Your goal: Find the lines below that include the word "range" and state how many there are, adding nothing.
== Segment start ==
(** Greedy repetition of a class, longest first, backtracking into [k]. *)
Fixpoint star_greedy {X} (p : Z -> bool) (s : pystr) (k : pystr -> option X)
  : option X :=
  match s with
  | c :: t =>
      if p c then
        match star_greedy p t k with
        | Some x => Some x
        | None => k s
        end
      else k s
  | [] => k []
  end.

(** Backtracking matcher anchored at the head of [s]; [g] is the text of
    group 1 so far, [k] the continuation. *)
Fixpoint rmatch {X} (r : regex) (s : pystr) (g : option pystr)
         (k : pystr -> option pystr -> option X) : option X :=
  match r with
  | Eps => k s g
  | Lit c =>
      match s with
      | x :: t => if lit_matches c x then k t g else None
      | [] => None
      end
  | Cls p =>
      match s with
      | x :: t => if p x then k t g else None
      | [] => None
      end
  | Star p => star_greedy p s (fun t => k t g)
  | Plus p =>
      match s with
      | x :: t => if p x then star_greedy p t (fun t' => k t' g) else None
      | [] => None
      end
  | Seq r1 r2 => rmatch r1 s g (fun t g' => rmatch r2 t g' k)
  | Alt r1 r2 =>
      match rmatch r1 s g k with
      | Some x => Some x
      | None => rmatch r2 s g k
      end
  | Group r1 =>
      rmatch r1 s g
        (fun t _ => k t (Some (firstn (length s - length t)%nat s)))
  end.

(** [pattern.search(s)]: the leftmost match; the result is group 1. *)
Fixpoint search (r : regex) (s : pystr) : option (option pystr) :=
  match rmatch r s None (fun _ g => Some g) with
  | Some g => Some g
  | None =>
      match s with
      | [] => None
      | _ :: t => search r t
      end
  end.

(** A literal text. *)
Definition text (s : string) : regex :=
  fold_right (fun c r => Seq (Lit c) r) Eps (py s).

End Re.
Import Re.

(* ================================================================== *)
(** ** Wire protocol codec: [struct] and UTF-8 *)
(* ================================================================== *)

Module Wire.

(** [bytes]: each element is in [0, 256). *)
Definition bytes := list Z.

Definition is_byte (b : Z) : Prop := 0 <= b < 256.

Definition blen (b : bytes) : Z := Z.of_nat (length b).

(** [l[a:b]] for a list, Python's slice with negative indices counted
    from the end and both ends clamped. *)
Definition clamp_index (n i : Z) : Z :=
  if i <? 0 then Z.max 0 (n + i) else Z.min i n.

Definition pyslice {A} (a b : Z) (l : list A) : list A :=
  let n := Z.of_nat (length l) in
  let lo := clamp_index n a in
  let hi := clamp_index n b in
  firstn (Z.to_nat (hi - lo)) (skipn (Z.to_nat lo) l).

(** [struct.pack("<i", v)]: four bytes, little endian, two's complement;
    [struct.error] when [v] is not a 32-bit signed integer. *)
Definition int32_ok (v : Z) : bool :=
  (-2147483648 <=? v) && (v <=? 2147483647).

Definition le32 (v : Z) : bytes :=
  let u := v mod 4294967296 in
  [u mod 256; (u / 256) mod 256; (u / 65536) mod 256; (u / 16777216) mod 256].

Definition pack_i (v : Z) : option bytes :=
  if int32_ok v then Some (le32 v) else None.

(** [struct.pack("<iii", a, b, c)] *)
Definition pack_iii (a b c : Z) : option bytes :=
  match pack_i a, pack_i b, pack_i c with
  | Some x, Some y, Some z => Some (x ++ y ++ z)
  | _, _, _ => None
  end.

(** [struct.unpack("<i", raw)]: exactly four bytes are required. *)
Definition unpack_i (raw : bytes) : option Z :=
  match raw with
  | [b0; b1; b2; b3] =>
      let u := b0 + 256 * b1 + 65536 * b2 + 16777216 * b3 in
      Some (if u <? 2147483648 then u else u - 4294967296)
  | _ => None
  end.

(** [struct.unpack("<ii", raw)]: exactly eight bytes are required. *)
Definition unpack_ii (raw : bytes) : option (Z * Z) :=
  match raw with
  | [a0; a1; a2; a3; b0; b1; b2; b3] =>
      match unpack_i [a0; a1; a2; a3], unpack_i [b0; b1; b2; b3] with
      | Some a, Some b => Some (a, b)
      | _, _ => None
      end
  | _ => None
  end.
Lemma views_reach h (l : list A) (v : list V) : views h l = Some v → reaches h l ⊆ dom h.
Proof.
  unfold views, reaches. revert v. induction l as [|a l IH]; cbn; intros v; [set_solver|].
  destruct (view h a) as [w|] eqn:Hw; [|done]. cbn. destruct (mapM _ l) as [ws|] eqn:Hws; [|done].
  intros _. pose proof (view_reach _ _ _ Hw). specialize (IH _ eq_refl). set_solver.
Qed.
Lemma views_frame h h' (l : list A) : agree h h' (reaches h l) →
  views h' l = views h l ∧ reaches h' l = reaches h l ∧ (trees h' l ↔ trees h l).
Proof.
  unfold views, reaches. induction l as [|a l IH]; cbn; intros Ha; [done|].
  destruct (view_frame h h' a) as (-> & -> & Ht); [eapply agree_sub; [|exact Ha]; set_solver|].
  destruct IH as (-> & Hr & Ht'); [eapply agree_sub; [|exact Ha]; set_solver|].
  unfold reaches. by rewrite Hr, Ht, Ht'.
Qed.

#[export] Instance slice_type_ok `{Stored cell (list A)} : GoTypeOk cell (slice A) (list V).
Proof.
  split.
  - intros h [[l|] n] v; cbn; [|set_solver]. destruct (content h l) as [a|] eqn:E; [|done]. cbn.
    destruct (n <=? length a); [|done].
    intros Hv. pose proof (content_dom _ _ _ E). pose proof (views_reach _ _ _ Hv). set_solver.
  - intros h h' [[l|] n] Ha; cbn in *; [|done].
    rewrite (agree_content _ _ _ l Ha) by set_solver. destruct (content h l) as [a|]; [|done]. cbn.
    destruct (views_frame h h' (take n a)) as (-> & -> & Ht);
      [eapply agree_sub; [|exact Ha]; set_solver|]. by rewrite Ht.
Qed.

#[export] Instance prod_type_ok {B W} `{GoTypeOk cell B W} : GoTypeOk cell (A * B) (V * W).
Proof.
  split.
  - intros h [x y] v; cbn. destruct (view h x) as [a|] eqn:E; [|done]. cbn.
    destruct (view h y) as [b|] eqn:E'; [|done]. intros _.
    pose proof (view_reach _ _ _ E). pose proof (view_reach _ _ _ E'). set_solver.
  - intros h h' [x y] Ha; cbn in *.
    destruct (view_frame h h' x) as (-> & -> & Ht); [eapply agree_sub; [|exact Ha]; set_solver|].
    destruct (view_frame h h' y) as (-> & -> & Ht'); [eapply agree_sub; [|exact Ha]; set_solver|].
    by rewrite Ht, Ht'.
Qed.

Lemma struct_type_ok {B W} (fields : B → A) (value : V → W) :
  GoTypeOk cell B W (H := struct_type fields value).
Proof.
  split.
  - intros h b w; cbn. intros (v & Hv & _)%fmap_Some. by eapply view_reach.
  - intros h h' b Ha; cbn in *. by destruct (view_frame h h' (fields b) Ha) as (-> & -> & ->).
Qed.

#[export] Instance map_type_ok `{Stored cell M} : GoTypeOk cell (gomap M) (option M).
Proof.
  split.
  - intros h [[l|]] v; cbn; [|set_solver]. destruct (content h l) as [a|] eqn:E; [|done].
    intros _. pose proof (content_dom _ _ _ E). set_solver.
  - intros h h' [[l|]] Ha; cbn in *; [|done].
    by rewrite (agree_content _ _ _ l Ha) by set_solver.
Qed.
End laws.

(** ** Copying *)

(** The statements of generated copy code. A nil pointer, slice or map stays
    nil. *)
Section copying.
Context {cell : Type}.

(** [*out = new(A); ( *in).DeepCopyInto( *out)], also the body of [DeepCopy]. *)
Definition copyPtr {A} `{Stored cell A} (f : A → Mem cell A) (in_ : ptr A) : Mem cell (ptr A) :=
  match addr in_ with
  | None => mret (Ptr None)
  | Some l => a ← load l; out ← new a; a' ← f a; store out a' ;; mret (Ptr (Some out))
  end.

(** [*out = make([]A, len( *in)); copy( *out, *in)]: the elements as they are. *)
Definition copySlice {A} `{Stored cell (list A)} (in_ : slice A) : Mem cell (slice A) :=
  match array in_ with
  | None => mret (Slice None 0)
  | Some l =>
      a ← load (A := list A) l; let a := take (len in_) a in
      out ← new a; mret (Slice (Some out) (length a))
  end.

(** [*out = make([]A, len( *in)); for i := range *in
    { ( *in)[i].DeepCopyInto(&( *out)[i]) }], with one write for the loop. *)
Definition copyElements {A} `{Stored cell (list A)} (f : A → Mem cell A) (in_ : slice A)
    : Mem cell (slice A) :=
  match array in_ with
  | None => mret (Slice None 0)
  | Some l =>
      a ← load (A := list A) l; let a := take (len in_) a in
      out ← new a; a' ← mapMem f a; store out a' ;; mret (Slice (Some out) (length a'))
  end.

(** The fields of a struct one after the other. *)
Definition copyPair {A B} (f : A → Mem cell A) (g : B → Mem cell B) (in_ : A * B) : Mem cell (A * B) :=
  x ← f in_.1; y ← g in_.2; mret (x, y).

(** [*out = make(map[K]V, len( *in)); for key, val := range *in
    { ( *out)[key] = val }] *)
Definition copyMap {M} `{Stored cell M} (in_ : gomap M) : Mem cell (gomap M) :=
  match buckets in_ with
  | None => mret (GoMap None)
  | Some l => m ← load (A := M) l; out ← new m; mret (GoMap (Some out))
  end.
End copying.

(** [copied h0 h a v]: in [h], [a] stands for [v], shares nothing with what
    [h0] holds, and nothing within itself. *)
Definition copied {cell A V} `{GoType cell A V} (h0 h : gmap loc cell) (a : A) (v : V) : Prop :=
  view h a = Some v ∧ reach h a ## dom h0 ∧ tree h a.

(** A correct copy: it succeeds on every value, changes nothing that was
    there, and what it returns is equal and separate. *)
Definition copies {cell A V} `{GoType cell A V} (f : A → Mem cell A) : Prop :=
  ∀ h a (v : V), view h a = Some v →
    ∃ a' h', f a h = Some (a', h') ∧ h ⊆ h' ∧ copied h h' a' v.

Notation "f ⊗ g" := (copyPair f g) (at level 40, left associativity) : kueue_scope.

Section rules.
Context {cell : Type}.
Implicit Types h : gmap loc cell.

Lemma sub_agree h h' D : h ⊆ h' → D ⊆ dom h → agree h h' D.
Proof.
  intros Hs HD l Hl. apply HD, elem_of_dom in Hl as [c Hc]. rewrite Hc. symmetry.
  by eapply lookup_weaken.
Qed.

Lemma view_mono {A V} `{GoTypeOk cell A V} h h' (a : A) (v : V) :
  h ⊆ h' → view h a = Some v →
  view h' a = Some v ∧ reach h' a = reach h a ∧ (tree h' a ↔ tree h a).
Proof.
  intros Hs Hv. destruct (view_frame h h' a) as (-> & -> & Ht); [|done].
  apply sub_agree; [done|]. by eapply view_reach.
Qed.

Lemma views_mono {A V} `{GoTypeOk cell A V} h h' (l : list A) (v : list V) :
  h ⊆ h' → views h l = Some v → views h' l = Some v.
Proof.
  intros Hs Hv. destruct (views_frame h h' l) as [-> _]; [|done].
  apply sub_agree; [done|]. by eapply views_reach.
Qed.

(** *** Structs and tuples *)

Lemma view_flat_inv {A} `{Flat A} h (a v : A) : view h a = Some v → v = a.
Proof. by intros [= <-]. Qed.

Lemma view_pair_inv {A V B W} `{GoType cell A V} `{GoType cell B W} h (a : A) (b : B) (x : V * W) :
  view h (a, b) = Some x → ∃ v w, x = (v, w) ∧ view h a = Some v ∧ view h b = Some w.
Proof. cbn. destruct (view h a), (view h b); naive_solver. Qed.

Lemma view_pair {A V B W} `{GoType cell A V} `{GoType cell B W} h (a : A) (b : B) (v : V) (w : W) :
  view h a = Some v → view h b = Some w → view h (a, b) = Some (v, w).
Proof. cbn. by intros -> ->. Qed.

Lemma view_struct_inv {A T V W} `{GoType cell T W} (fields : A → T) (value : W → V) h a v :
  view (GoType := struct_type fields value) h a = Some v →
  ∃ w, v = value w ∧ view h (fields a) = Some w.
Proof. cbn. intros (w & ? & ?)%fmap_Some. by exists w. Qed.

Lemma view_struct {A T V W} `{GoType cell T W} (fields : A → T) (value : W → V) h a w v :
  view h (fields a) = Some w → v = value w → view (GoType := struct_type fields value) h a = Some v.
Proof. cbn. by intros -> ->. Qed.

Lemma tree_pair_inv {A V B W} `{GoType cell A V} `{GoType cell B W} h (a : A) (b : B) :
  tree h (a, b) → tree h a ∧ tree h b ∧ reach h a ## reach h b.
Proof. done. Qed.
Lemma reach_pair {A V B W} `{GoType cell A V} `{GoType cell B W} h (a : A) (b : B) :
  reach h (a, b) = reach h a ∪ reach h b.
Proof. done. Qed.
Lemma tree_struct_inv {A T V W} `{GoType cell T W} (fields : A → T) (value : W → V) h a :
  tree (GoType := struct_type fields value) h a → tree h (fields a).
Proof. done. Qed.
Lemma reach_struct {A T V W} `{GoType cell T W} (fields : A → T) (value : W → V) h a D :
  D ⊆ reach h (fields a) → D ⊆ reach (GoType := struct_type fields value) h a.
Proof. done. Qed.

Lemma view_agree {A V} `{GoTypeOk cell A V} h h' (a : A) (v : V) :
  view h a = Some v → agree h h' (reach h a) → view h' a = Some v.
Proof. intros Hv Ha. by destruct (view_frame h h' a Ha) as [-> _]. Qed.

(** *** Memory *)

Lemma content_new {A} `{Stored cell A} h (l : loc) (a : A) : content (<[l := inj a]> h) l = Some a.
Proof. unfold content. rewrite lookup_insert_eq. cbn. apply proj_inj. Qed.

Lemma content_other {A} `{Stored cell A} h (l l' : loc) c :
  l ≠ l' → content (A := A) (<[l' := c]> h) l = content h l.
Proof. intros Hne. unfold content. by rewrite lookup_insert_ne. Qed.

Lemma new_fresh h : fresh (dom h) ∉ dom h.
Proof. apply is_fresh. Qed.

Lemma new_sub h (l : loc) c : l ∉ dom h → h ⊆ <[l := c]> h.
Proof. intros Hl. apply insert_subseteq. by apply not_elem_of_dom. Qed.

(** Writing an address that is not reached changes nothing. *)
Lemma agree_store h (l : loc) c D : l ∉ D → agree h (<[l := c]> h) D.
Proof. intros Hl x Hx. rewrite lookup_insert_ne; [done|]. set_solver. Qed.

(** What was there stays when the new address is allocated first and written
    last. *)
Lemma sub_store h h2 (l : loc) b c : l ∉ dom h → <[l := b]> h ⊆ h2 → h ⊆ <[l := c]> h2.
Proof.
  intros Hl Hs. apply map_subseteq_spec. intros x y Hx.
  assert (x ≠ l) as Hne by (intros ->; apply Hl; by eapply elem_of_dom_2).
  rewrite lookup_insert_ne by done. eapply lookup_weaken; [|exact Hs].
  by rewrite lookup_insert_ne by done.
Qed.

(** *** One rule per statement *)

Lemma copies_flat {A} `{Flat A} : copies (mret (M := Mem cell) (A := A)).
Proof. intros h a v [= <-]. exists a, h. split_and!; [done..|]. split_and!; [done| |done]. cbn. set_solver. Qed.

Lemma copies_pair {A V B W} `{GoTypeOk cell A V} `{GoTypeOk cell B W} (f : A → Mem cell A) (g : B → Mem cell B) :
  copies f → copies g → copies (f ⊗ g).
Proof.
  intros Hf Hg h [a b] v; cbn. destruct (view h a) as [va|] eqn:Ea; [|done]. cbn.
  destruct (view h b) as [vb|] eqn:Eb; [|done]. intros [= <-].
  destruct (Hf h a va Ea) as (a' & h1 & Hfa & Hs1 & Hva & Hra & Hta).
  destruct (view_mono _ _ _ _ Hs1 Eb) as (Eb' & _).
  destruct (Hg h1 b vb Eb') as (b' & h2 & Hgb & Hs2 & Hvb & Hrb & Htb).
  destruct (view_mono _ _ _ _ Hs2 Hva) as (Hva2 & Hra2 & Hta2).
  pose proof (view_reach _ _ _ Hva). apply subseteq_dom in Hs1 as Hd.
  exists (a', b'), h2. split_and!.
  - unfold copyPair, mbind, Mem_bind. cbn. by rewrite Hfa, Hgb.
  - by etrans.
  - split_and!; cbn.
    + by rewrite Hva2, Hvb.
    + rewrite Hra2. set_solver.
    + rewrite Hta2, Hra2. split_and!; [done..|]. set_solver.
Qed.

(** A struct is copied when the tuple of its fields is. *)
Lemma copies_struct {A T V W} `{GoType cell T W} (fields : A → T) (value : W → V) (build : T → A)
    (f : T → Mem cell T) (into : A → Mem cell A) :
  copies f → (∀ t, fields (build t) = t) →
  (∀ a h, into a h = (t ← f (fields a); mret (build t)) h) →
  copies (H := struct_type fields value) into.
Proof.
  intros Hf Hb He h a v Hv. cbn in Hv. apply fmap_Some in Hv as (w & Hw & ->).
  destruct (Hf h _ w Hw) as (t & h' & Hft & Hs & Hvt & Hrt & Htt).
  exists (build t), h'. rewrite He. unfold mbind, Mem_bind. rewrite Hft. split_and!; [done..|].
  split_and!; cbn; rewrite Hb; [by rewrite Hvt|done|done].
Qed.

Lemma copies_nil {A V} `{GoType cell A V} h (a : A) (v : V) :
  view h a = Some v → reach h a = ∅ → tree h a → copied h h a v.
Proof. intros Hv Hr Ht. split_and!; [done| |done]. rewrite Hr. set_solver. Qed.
== Segment end ==
Written answer: 2